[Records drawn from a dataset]
--------
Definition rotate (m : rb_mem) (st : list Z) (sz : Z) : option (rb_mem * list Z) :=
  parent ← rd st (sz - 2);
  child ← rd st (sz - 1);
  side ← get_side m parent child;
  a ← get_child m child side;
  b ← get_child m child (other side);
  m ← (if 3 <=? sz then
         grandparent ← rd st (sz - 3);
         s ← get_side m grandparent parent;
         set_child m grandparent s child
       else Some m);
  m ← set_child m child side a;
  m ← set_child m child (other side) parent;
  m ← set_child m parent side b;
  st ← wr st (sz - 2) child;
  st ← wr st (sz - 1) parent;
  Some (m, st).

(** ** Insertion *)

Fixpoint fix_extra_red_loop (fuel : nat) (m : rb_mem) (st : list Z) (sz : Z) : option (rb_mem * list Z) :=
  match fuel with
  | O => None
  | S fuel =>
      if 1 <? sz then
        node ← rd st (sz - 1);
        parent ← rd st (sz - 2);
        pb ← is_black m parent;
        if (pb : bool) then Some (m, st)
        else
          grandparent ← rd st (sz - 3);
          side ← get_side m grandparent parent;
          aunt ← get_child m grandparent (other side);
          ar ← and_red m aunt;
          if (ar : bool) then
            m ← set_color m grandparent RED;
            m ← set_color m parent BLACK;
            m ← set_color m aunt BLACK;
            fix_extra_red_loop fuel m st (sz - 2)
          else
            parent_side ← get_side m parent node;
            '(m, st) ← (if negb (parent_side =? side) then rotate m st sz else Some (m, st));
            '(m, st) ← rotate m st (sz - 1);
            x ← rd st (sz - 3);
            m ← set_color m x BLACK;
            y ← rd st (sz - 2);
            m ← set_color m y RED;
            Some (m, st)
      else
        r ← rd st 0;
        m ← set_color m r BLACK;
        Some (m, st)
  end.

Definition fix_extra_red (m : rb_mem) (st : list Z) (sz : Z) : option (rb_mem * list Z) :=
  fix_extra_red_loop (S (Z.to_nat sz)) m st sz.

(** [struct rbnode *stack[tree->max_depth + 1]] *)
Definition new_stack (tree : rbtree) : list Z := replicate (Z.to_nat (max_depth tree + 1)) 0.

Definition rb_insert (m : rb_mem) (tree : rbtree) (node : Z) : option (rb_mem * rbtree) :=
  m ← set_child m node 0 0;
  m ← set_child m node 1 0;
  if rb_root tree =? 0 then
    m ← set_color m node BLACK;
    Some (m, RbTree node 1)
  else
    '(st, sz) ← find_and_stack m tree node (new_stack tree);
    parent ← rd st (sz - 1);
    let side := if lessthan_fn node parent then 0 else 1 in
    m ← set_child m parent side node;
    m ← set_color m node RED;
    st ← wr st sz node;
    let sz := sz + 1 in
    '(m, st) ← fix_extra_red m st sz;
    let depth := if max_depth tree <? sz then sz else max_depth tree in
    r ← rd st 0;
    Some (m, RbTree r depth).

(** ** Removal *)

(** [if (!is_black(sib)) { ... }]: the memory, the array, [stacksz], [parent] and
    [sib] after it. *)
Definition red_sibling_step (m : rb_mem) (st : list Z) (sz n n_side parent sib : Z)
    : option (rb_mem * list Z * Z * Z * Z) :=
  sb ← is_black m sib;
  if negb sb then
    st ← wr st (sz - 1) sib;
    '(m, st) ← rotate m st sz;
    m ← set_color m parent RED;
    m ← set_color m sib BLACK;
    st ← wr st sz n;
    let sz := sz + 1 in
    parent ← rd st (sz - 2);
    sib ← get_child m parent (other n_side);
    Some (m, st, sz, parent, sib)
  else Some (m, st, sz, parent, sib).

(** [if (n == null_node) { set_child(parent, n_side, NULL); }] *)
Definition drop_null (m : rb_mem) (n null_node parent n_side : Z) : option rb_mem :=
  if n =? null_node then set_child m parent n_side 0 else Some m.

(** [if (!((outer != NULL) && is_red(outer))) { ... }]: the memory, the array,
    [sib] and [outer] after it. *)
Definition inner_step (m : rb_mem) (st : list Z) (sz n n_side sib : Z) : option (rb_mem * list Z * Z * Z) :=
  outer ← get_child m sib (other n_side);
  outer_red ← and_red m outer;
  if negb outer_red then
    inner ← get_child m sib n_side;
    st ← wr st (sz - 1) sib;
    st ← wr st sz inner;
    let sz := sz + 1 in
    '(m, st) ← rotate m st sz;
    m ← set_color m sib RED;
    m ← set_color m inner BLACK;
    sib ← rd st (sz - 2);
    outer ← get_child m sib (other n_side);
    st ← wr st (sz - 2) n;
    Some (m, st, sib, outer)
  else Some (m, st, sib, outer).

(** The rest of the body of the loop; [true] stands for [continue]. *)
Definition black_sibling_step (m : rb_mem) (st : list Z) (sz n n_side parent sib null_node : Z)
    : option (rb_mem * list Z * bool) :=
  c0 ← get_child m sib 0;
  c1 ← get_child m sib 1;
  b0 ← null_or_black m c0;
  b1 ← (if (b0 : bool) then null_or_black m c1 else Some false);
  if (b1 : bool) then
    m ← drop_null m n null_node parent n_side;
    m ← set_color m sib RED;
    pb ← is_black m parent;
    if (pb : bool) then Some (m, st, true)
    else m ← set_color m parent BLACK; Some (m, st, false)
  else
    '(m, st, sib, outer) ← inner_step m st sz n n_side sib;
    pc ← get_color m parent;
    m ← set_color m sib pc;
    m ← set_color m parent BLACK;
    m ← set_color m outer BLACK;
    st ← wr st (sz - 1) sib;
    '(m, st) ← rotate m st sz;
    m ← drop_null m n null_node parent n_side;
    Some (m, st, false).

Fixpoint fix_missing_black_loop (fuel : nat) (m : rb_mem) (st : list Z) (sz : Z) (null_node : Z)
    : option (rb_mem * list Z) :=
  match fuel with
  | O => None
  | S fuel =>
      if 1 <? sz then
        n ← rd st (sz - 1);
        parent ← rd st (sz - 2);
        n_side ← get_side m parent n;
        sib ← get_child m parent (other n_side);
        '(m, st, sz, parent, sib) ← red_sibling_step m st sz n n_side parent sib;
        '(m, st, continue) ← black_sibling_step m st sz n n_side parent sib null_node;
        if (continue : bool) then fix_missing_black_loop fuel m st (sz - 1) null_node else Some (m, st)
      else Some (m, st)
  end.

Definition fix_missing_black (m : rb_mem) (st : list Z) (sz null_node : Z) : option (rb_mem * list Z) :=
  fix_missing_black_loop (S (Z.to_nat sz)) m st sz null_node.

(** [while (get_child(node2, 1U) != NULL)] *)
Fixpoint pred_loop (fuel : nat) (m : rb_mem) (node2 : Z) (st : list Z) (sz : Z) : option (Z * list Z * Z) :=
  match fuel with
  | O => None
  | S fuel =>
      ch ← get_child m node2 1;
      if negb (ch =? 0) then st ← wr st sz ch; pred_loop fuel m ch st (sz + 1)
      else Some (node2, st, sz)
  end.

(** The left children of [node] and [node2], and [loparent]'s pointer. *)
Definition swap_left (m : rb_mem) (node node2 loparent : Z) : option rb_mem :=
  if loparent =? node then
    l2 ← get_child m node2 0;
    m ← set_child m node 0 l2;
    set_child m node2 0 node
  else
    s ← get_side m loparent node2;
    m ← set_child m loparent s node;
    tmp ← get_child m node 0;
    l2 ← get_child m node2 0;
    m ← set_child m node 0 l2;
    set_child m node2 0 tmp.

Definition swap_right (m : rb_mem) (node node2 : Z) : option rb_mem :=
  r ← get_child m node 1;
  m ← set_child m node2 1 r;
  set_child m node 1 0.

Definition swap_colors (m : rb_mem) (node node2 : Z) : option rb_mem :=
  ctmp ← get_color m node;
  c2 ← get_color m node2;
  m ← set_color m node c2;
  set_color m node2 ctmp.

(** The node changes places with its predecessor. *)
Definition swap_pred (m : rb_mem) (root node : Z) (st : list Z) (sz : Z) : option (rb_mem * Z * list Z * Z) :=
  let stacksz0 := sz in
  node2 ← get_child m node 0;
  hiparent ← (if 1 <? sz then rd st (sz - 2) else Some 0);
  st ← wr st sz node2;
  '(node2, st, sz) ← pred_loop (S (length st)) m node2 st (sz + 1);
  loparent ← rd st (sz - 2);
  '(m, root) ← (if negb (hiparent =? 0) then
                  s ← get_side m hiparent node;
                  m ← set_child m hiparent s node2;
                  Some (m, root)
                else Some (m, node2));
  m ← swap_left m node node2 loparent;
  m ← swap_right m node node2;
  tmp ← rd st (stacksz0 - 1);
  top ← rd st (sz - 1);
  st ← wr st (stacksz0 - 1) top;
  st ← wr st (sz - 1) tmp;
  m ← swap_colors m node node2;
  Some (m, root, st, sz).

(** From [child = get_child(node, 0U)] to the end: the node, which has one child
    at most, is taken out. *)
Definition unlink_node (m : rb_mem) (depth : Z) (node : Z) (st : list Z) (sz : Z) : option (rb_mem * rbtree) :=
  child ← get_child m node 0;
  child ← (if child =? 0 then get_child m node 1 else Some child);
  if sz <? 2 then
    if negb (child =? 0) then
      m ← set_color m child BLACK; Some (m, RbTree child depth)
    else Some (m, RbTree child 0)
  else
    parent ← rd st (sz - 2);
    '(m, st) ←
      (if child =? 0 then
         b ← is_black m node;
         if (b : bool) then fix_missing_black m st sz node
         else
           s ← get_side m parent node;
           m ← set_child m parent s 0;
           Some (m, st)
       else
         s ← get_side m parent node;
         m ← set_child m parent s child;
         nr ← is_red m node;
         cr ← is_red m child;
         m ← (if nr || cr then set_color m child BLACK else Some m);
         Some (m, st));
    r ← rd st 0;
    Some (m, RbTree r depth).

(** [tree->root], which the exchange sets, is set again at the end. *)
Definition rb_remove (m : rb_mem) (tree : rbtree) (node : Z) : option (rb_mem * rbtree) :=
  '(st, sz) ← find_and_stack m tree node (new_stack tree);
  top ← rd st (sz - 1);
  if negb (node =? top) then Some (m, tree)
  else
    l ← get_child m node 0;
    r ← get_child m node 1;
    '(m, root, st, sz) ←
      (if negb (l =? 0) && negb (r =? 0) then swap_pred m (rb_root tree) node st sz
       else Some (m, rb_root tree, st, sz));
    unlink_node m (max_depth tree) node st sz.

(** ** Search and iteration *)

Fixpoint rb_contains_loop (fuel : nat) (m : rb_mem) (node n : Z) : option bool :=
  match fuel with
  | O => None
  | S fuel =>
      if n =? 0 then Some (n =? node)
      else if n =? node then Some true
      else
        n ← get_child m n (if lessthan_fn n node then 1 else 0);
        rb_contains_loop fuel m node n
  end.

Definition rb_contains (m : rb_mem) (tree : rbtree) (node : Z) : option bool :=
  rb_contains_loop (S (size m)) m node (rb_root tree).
--------
[To do] Using the records above, count every line that includes the word "other", and state the number only.

[Worked solution] 7